In phylogenetic hclust(..., method = "average") is better known as UPGMA. plot.hclust additionally multiplies the edges by a factor of two, so interpretation of plot.hclust is different to phylogenetic trees and easy to mislead the reader relying on default values. Here in comparison the ape representation:

library(ape)
plot(as.phylo(hc))
axisPhylo()
max(cophenetic(hc))
# The distance of the root from the tips is half the cophenetic distance.

Kind regards,
Klaus

[almeidasilvaf]

Hi, @KlausVigo

That's interesting, I didn't know that hclust() generated ultrametric trees by default. In my case, I really want to generate plots like plot.hclust() does (with shortened external edges) from hclust objects using the ggplot2 system. Would you know a way of extracting the coordinates that plot.hclust() uses?
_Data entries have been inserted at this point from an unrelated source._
(** [pat in s] *)
Fixpoint contains (pat s : string) : bool :=
  prefix pat s ||
  match s with
  | EmptyString => false
  | String _ s' => contains pat s'
  end.

(** [int(o)].  The strings that reach it are regex captures: either all
    digits or all letters, so sign, blanks and underscores never occur. *)
Definition int_ (o : pyobj) : result N :=
  match o with
  | PyInt n => OK n
  | PyStr s =>
      match s, NilEmpty.uint_of_string s with
      | String _ _, Some d => OK (N.of_uint d)
      | _, _ => Raise (ValueError
                  ("invalid literal for int() with base 10: " ++ sq ++ s ++ sq))
      end
  | PyNone => Raise (TypeError
      "int() argument must be a string, a bytes-like object or a number, not 'NoneType'")
  end.

(** ** Character classes of the two grammars *)

Definition is_digit (c : ascii) : bool :=
  let n := nat_of_ascii c in (48 <=? n)%nat && (n <=? 57)%nat.
Definition is_alpha (c : ascii) : bool :=
  let n := nat_of_ascii c in
  ((65 <=? n)%nat && (n <=? 90)%nat) || ((97 <=? n)%nat && (n <=? 122)%nat).
Definition is_dot (c : ascii) : bool := Ascii.eqb c ".".
Definition is_dash (c : ascii) : bool := Ascii.eqb c "-".
Definition is_plus (c : ascii) : bool := Ascii.eqb c "+".

(** ** A backtracking matcher for the regular expressions of the module

    Only the constructs the two patterns use are present.  Quantifiers are
    greedy and backtrack, as in Python's [re]. *)

Inductive regex : Type :=
| Eps                              (* the empty pattern *)
| Bol                              (* ^ *)
| Eol                              (* $ *)
| Cls (p : ascii -> bool)          (* \d  [.]  [-]  [+] *)
| Many1 (p : ascii -> bool)        (* \d+  [a-zA-Z]+ *)
| Seq (r1 r2 : regex)
| Opt (r : regex)                  (* (...)? *)
| Grp (name : string) (r : regex). (* (?P<name>...) *)

(** The result of [groupdict()]: most recent capture first. *)
Definition groups : Type := list (string * string).

Definition cont : Type := nat -> string -> groups -> option groups.

Fixpoint many1 (p : ascii -> bool) (pos : nat) (s : string)
    (k : nat -> string -> option groups) : option groups :=
  match s with
  | String c s' =>
      if p c then
        match many1 p (S pos) s' k with
        | Some g => Some g
        | None => k (S pos) s'
        end
      else None
  | EmptyString => None
  end.

Fixpoint rmatch (r : regex) (pos : nat) (s : string) (g : groups) (k : cont)
    : option groups :=
  match r with
  | Eps => k pos s g
  | Bol => if Nat.eqb pos 0 then k pos s g else None
  | Eol =>
      match s with
      | EmptyString => k pos s g
      | String c EmptyString => if Ascii.eqb c newline then k pos s g else None
      | _ => None
      end
  | Cls p =>
      match s with
      | String c s' => if p c then k (S pos) s' g else None
      | EmptyString => None
      end
  | Many1 p => many1 p pos s (fun pos' s' => k pos' s' g)
  | Seq r1 r2 =>
      rmatch r1 pos s g (fun pos' s' g' => rmatch r2 pos' s' g' k)
  | Opt r =>
      match rmatch r pos s g k with
      | Some g' => Some g'
      | None => k pos s g
      end
  | Grp name r =>
      rmatch r pos s g
        (fun pos' s' g' => k pos' s' ((name, substring 0 (pos' - pos) s) :: g'))
  end.
(** * The word registry, the visual encoder and the prediction walk of
      [src/EnhancedLightBasedNeuralProcessor.jsx]

    The component keeps one piece of model state, the React state [words]:
    an array of [WordData] objects.  [addWords] rebuilds a [Map] over that
    array, mutates the objects it finds IN PLACE, appends new objects, sorts
    and re-encodes; [processInput] ingests its phrase through [addWords] and
    then walks the array captured by its closure.

    Modelling decisions, all taken from the source:
    - objects live in a heap ([list WordData], a reference is an index) and
      arrays and maps hold references, because [addWords] mutates objects
      that the previous [words] array still points to;
    - a JS [Map] is an association list in insertion order ([JsMap]);
    - integer-valued JS numbers (frequencies, counts, indices) are [Z];
      the fractional ones (hue, saturation, texture channels) are rationals
      [Q].  A store into a [Float32Array] rounds to the nearest binary32
      number ([binary32]) and the division of [updateWordData] to the
      nearest binary64 number ([binary64]), ties to even.  The arithmetic
      on colours in [addWords] is exact, and the numbers of the entropy
      tape are taken as they are;
    - [Math.random()] reads an entropy tape [Math_random : nat -> Q] at a
      cursor kept in the state;
    - a React state updater is applied exactly once, as in a production
      build (under the [React.StrictMode] of [main.jsx] a development build
      runs every updater twice). *)

From Stdlib Require Import ZArith QArith Qround Qabs Qpower Lia Lqa.
From Stdlib Require Import Ascii.
From stdpp Require Import base list sorting strings pretty.

Local Open Scope Z_scope.

(** ** JS [Map] with string keys: insertion-ordered, [set] on a present key
       replaces the value where it stands *)

Module JsMap.
Section ops.
Context {V : Type}.

Fixpoint get (key : string) (m : list (string * V)) : option V :=
  match m with
  | [] => None
  | (k, v) :: m' => if String.eqb k key then Some v else get key m'
  end.
(** X22: inside a record every cell is decoded as [_field_from_json]
    decodes it, and stored under the name of its subfield.  When no two
    subfields share a name and [_record_from_json] returns, the result
    is a dict that holds, for every subfield that has a cell at its
    position, what [_field_from_json] returns for that cell's value, and
    holds nothing under any other name: subfields beyond the last cell
    are left out, cells beyond the last subfield are ignored. *)
Theorem record_from_json_cells (field : SchemaField) (row : pydict)
    (cells : list pyval) (wire : pyval) :
  dict_get row "f" = Some (VList cells) ->
  List.NoDup (map name (fields field)) ->
  _record_from_json (VDict row) (Some field) = Ok wire ->
  exists record,
    wire = VDict record
    /\ (forall i sub cell,
          nth_error (fields field) i = Some sub ->
          nth_error cells i = Some cell ->
          exists v, cell_from_json cell sub = Ok v
                    /\ dict_get record (name sub) = Some v)
    /\ (forall k,
          ~ In k (map name (firstn (List.length cells) (fields field))) ->
          dict_get record k = None).
Proof.
  intros Hf Hnd Hrun.
  destruct (record_from_json_ok field row cells wire Hf Hrun)
    as (record & Hw & _ & Hcells & Hrest).
  exists record. split; [exact Hw|]. split; [exact (Hcells Hnd) | exact Hrest].
Qed.
(** * proyecto_progra: the data-processing core, modelled and verified

    A shallow embedding of the Python sources under
    [src/proyecto_progra/src]: the data model ([modelos]), the cleaner and
    the transformer ([procesadores]), the two analyzers ([analizadores]) and
    the operation journal ([persistencia]).

    Conventions of the embedding.
    - A field value is [option string]: the CSV loader stores stripped text
      or [None]; a [Registro] is a finite map from field names to values.
    - [print] calls are omitted: they do not influence any returned value,
      and so is the copy of its last results that an analyzer keeps.
    - A method that mutates [self] is a function returning the new state.
      The operations that change a record in place ([limpiar_valores_nulos],
      [agregar_campo_calculado]) work on a store of record objects
      ([Objetos]), where one object can stand in several places; the other
      operations never change a record and take records as plain values.
    - The order of the fields inside a record is not kept; the fields of a
      dataset are those of its first record, as in the sources.
    - Python's [float] and the functions of the interpreter and of the
      [statistics] module are an interface ([PyFloat]); [IEEE] implements it
      on binary64 floats and is used for the concrete scenarios.
    - Not modelled: the functions that rest on Unicode case mapping and
      whitespace ([normalizar_texto], [analizar_producto_especifico], the
      CSV loader), on the division and the formatting of floats
      ([obtener_reporte_calidad], the report generators), and on files
      other than the journal's ([exportar_historial_texto]). *)

From Stdlib Require Import ZArith String Ascii List Floats Lia.
From stdpp Require Import base option list sorting strings gmap pretty.

Open Scope string_scope.
Open Scope nat_scope.
Open Scope list_scope.
Open Scope stdpp_scope.

(** A decimal literal of [float_scope] stands for the nearest binary64
    number, as a literal of Python does. *)
Set Warnings "-inexact-float".

(** ** Python builtins *)

(** Exceptions that can escape the modelled functions. *)
Inductive excepcion : Type :=
  | StatisticsError
  | ValueError
  | OverflowError
  | AttributeError.

(** A call either returns a value or raises. *)
Inductive ejecucion (A : Type) : Type :=
  | Retorna (a : A)
  | Lanza (e : excepcion).
Arguments Retorna {A} a.
Arguments Lanza {A} e.

Definition ligar {A B : Type} (m : ejecucion A) (k : A -> ejecucion B) : ejecucion B :=
  match m with
  | Retorna a => k a
  | Lanza e => Lanza e
  end.

Notation "x <-- m ;; k" := (ligar m (fun x => k))
  (at level 100, m at next level, right associativity).

(** [for x in l: b = f(b, x)], where [f] can raise. *)
Fixpoint iterar {A B : Type} (f : B -> A -> ejecucion B) (l : list A) (b : B)
  : ejecucion B :=
  match l with
  | [] => Retorna b
  | x :: l' => b' <-- f b x ;; iterar f l' b'
  end.

(** Truth value of a field value: [None] and the empty text are false. *)
Definition py_truthy (v : option string) : bool :=
  match v with
  | Some s => negb (String.eqb s "")
  | None => false
  end.
(** ** The events of the Google fetch *)

Lemma attempts_of_app evs1 evs2 :
  attempts_of (evs1 ++ evs2) = attempts_of evs1 ++ attempts_of evs2.
Proof.
  induction evs1 as [| e evs1 IH]; [reflexivity |].
  destruct e; cbn; now rewrite ?IH.
Qed.

Lemma queries_of_app k evs1 evs2 :
  queries_of k (evs1 ++ evs2) = queries_of k evs1 ++ queries_of k evs2.
Proof.
  induction evs1 as [| e evs1 IH]; [reflexivity |].
  destruct e; cbn; rewrite ?IH; try reflexivity.
  now destruct (attempt =? k).
Qed.

Lemma emit_bind {B : Type} (e : event) (k : M B) fs :
  (emit e ;; k) fs = mkRun (result (k fs)) (store (k fs)) (e :: events (k fs)).
Proof. reflexivity. Qed.

Lemma catch_returned {A : Type} (m : M A) (h : exn -> M A) fs a :
  result (m fs) = Returned a -> catch m h fs = m fs.
Proof. intros H. unfold catch. now rewrite H. Qed.

Lemma catch_raised {A : Type} (m : M A) (h : exn -> M A) fs e :
  result (m fs) = Raised e ->
  catch m h fs =
    mkRun (result (h e (store (m fs)))) (store (h e (store (m fs))))
          (events (m fs) ++ events (h e (store (m fs)))).
Proof. intros H. unfold catch. now rewrite H. Qed.

Lemma run_eta {A : Type} (r : run A) :
  r = mkRun (result r) (store r) (events r).
Proof. now destruct r. Qed.

Section FetchFacts.
Variable cfg : TrendConfig.
Variable env : Env.
Variable limit : Z.
Variable cands : list string.

Lemma sweep_store k cs : read_only (sweep env k cs).
Proof.
  induction cs as [| pn rest IH]; intros fs; [reflexivity |].
  cbn [sweep]. rewrite emit_bind. cbn [store].
  destruct (trending_searches env k pn) as [| | [|] rows |]; try apply IH.
  - destruct (Py.truthy (row_strings rows)); [reflexivity | apply IH].
  - reflexivity.
Qed.

Lemma sweep_result k cs fs :
  result (sweep env k cs fs) = result (sweep env k cs ∅).
Proof.
  induction cs as [| pn rest IH]; [reflexivity |].
  cbn [sweep]. rewrite !emit_bind. cbn [result].
  destruct (trending_searches env k pn) as [| | [|] rows |]; try apply IH.
  - destruct (Py.truthy (row_strings rows)); [reflexivity | apply IH].
  - reflexivity.
Qed.

Lemma sweep_events k cs fs :
  exists qs, qs `prefix_of` cs /\ events (sweep env k cs fs) = map (Query k) qs.
Proof.
  induction cs as [| pn rest (qs & Hpre & Hev)].
  - now exists [].
  - cbn [sweep]. rewrite emit_bind. cbn [events].
    assert (Hnext : exists qs0, qs0 `prefix_of` pn :: rest /\
              Query k pn :: events (sweep env k rest fs) = map (Query k) qs0).
    { exists (pn :: qs). split; [now apply prefix_cons | now rewrite Hev]. }
    assert (Hstop : exists qs0, qs0 `prefix_of` pn :: rest /\
              [Query k pn] = map (Query k) qs0).
    { exists [pn]. split; [apply prefix_cons, prefix_nil | reflexivity]. }
    destruct (trending_searches env k pn) as [| | [|] rows |]; try exact Hnext.
    + destruct (Py.truthy (row_strings rows)); [exact Hstop | exact Hnext].
    + exact Hstop.
Qed.

(** What an attempt gives does not depend on the cache directory. *)
Lemma attempt_body_result k fs :
  result (attempt_body env limit k cands fs) = attempt_result env limit cands k.
Proof.
  unfold attempt_result, attempt_body. rewrite !emit_bind. cbn [result].
  destruct (trend_req env k); [| reflexivity].
  unfold bind. rewrite (sweep_result k cands fs), (sweep_store k cands fs).
  rewrite (sweep_store k cands ∅).
  destruct (result (sweep env k cands ∅)) as [items | e]; [| reflexivity].
  now destruct (Py.truthy items).
Qed.

Lemma attempt_body_store k : read_only (attempt_body env limit k cands).
Proof.
  intros fs. unfold attempt_body. rewrite emit_bind. cbn [store].
  destruct (trend_req env k); [| reflexivity].
  unfold bind. rewrite (sweep_store k cands fs).
  destruct (result (sweep env k cands fs)) as [items | e]; [| reflexivity].
  now destruct (Py.truthy items).
Qed.

Lemma attempt_body_events k fs :
  exists qs, qs `prefix_of` cands /\
    events (attempt_body env limit k cands fs) = TrendReqCall k :: map (Query k) qs.
Proof.
  unfold attempt_body. rewrite emit_bind. cbn [events].
  destruct (trend_req env k).
  - destruct (sweep_events k cands fs) as (qs & Hpre & Hev).
    exists qs. split; [assumption |]. f_equal.
    unfold bind. rewrite <- Hev.
    destruct (result (sweep env k cands fs)) as [items | e]; [| reflexivity].
    cbn [events]. destruct (Py.truthy items); cbn [events raise ret]; apply app_nil_r.
  - exists []. split; [apply prefix_nil | reflexivity].
Qed.

(** One round of the [while] loop. *)
Lemma retry_loop_step fuel a fs :
  a < 5 ->
  retry_loop cfg env limit cands (S fuel) a fs =
    let ev := events (attempt_body env limit (a + 1) cands fs) in
    match attempt_result env limit cands (a + 1) with
    | Returned items => mkRun (Returned (Some items)) fs ev
    | Raised _ =>
        if a + 1 >=? 5 then mkRun (Returned (Some [])) fs (ev ++ [Logged FETCH_FAIL])
        else
          let gap := backoff_gap cfg (a + 1) (uniform_0_2 env (a + 1)) in
          if Qlt_le_dec gap 0 then mkRun (Raised ValueError) fs ev
          else
            let r := retry_loop cfg env limit cands fuel (a + 1) fs in
            mkRun (result r) (store r) (ev ++ Sleep gap :: events r)
    end.
Proof.
  intros Ha. cbn [retry_loop]. destruct (Z.ltb_spec a 5) as [_ | ?]; [| lia].
  set (body := bind (attempt_body env limit (a + 1) cands) (fun items => ret (Some items))).
  pose proof (attempt_body_result (a + 1) fs) as Hres.
  pose proof (attempt_body_store (a + 1) fs) as Hst.
  cbv zeta. destruct (attempt_result env limit cands (a + 1)) as [items | e].
  - rewrite (catch_returned body _ fs (Some items)).
    + unfold body. rewrite (bind_returned _ _ fs items Hres), Hst. cbn.
      now rewrite app_nil_r.
    + unfold body. now rewrite (bind_returned _ _ fs items Hres).
  - assert (Hbody : body fs = mkRun (Raised e) fs (events (attempt_body env limit (a + 1) cands fs))).
    { unfold body. now rewrite (bind_raised _ _ fs e Hres), Hst. }
    rewrite (catch_raised body _ fs e) by now rewrite Hbody.
    rewrite Hbody. cbn [store events].
    destruct (a + 1 >=? 5); [reflexivity |].
    unfold time_sleep.
    destruct (Qlt_le_dec (backoff_gap cfg (a + 1) (uniform_0_2 env (a + 1))) 0).
    + cbn. now rewrite app_nil_r.
    + rewrite emit_bind. reflexivity.
Qed.



(** With the five rounds the guard admits the loop is never left: the
    function returns a list, or the sleep refuses its argument. *)
Lemma retry_loop_result fuel a fs :
  a < 5 -> 5 - a <= Z.of_nat fuel ->
  (exists l, result (retry_loop cfg env limit cands fuel a fs) = Returned (Some l)) \/
  result (retry_loop cfg env limit cands fuel a fs) = Raised ValueError.
Proof.
  revert a. induction fuel as [| fuel IH]; intros a Ha Hfuel; [lia |].
  rewrite retry_loop_step by assumption. cbv zeta.
  destruct (attempt_result env limit cands (a + 1)) as [items | e]; [left; now exists items |].
  destruct (Z.geb_spec (a + 1) 5) as [Hlast | Hmore]; [left; now exists [] |].
  destruct (Qlt_le_dec _ 0); [now right |].
  cbn [result]. apply IH; lia.
Qed.

Lemma attempts_of_attempt k fs :
  attempts_of (events (attempt_body env limit k cands fs)) = [k].
Proof.
  destruct (attempt_body_events k fs) as (qs & _ & ->).
  cbn. f_equal. now induction qs.
Qed.

Lemma retry_loop_attempts fuel a fs :
  exists n : nat,
    attempts_of (events (retry_loop cfg env limit cands fuel a fs)) = count_up a n /\
    (n = 0%nat \/ a + Z.of_nat n <= 5).
Proof.
  revert a. induction fuel as [| fuel IH]; intros a.
  { exists 0%nat. split; [reflexivity | now left]. }
  destruct (Z.lt_ge_cases a 5) as [Ha | Ha].
  - rewrite retry_loop_step by assumption. cbv zeta.
    assert (Hone : exists n : nat,
              attempts_of (events (attempt_body env limit (a + 1) cands fs)) = count_up a n /\
              (n = 0%nat \/ a + Z.of_nat n <= 5)).
    { exists 1%nat. split; [apply attempts_of_attempt | right; lia]. }
    destruct (attempt_result env limit cands (a + 1)); [exact Hone |].
    destruct (Z.geb_spec (a + 1) 5) as [Hlast | Hmore].
    { cbn [events]. rewrite attempts_of_app. cbn.
      rewrite app_nil_r. exact Hone. }
    destruct (Qlt_le_dec _ 0); [exact Hone |].
    cbn [events]. destruct (IH (a + 1)) as (n & Hn & Hle).
    exists (S n). split.
    + rewrite attempts_of_app, attempts_of_attempt. cbn. now rewrite Hn.
    + right. destruct Hle as [-> | Hle]; lia.
  - exists 0%nat. split; [| now left].
    cbn [retry_loop]. destruct (Z.ltb_spec a 5); [lia | reflexivity].
Qed.

Lemma queries_of_attempt k k' fs :
  exists qs, qs `prefix_of` cands /\
    queries_of k (events (attempt_body env limit k' cands fs)) =
      if k' =? k then qs else [].
Proof.
  destruct (attempt_body_events k' fs) as (qs & Hpre & ->).
  exists qs. split; [assumption |].
  cbn. clear Hpre.
  induction qs as [| q qs IH]; cbn.
  - now destruct (k' =? k).
  - rewrite IH. now destruct (k' =? k).
Qed.

Lemma retry_loop_queries fuel a fs k :
  queries_of k (events (retry_loop cfg env limit cands fuel a fs)) `prefix_of` cands /\
  (k <= a -> queries_of k (events (retry_loop cfg env limit cands fuel a fs)) = []).
Proof.
  revert a. induction fuel as [| fuel IH]; intros a.
  { split; [apply prefix_nil | reflexivity]. }
  destruct (Z.lt_ge_cases a 5) as [Ha | Ha].
  - rewrite retry_loop_step by assumption. cbv zeta.
    destruct (queries_of_attempt k (a + 1) fs) as (qs & Hpre & Hq).
    assert (Hone : queries_of k (events (attempt_body env limit (a + 1) cands fs))
                     `prefix_of` cands /\
                   (k <= a -> queries_of k (events (attempt_body env limit (a + 1) cands fs)) = [])).
    { rewrite Hq. destruct (Z.eqb_spec (a + 1) k); split;
        first [assumption | apply prefix_nil | intros; lia | reflexivity]. }
    destruct (attempt_result env limit cands (a + 1)); [exact Hone |].
    destruct (Z.geb_spec (a + 1) 5) as [Hlast | Hmore].
    { cbn [events]. rewrite queries_of_app. cbn.
      rewrite app_nil_r. exact Hone. }
    destruct (Qlt_le_dec _ 0); [exact Hone |].
    cbn [events]. rewrite queries_of_app. cbn [queries_of].
    destruct (IH (a + 1)) as [IHpre IHnil]. rewrite Hq.
    destruct (Z.eqb_spec (a + 1) k) as [Hk | Hk].
    + rewrite IHnil by lia. rewrite app_nil_r. split; [assumption | intros; lia].
    + split; [exact IHpre | intros; apply IHnil; lia].
  - cbn [retry_loop]. destruct (Z.ltb_spec a 5); [lia |].
    split; [apply prefix_nil | reflexivity].
Qed.

Lemma count_up_length a n : length (count_up a n) = n.
Proof. revert a. induction n as [| n IH]; intros a; cbn; [| rewrite IH]; reflexivity. Qed.

Lemma retry_loop_exhausted fuel a fs e :
  a < 5 ->
  attempts_of (events (retry_loop cfg env limit cands fuel a fs)) =
    count_up a (Z.to_nat (5 - a)) ->
  attempt_result env limit cands 5 = Raised e ->
  result (retry_loop cfg env limit cands fuel a fs) = Returned (Some []).
Proof.
  revert a. induction fuel as [| fuel IH]; intros a Ha Hatt Hfail.
  { cbn in Hatt. apply (f_equal (@length Z)) in Hatt.
    rewrite count_up_length in Hatt. cbn in Hatt. lia. }
  rewrite retry_loop_step in Hatt |- * by assumption. cbv zeta in Hatt |- *.
  assert (Hshort : attempts_of (events (attempt_body env limit (a + 1) cands fs)) =
                     count_up a (Z.to_nat (5 - a)) -> a + 1 = 5).
  { rewrite attempts_of_attempt. intros H. apply (f_equal (@length Z)) in H.
    rewrite count_up_length in H. cbn in H. lia. }
  destruct (attempt_result env limit cands (a + 1)) as [items | e'] eqn:Hres.
  - cbn [events] in Hatt. apply Hshort in Hatt. rewrite Hatt in Hres. congruence.
  - destruct (Z.geb_spec (a + 1) 5) as [Hlast | Hmore]; [reflexivity |].
    destruct (Qlt_le_dec _ 0).
    + cbn [events] in Hatt. apply Hshort in Hatt. lia.
    + cbn [events result] in Hatt |- *. apply IH; [lia | | assumption].
      rewrite attempts_of_app, attempts_of_attempt in Hatt. cbn [attempts_of] in Hatt.
      replace (Z.to_nat (5 - a)) with (S (Z.to_nat (5 - (a + 1)))) in Hatt by lia.
      cbn [count_up app] in Hatt. now injection Hatt.
Qed.

End FetchFacts.

Section Backoff.
Variable cfg : TrendConfig.








End Backoff.

(** ** The chain returns slices *)

Section ChainFacts.
Variable shuffle : Z -> list string -> list string.
Variable cfg : TrendConfig.
Variable env : Env.

Lemma write_cache_result d kws fs :
  result (_write_cache env d kws fs) = Returned tt.
Proof.
  unfold _write_cache, bind, emit. simpl.
  destruct (write_result env d); reflexivity.
Qed.

Lemma write_cache_events d kws fs :
  events (_write_cache env d kws fs) = [CacheWrite d kws].
Proof.
  unfold _write_cache, bind, emit. simpl.
  destruct (write_result env d); reflexivity.
Qed.







End ChainFacts.

Lemma ret_bind_get {B : Type} (k : cache_dir -> M B) fs :
  bind get_files k fs = mkRun (result (k fs fs)) (store (k fs fs)) (events (k fs fs)).
Proof. reflexivity. Qed.

(** ** The tiers one by one *)

Section TierFacts.
Variable shuffle : Z -> list string -> list string.
Variable cfg : TrendConfig.
Variable env : Env.

(** *** Cache read *)

Lemma read_cache_store d : read_only (_read_cache_if_fresh cfg env d).
Proof.
  intros fs. unfold _read_cache_if_fresh. rewrite ret_bind_get. cbn [store].
  destruct (fs !! d) as [f |]; [| reflexivity].
  destruct (_ <=? _); [| reflexivity].
  rewrite emit_bind. cbn [store]. now destruct (body f).
Qed.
I could also rely on phylo objects (although, in my case, I am not working with phylogenies, it's really hierarchically clustered dissimilarity matrices) and create the plots with the {ggtree} package. The problem is that {ggtree} is extremely heavy and can easily lead to a huge increase in complexity in the dependency graph of the package where I want to implement this functionality.

Best,
Fabricio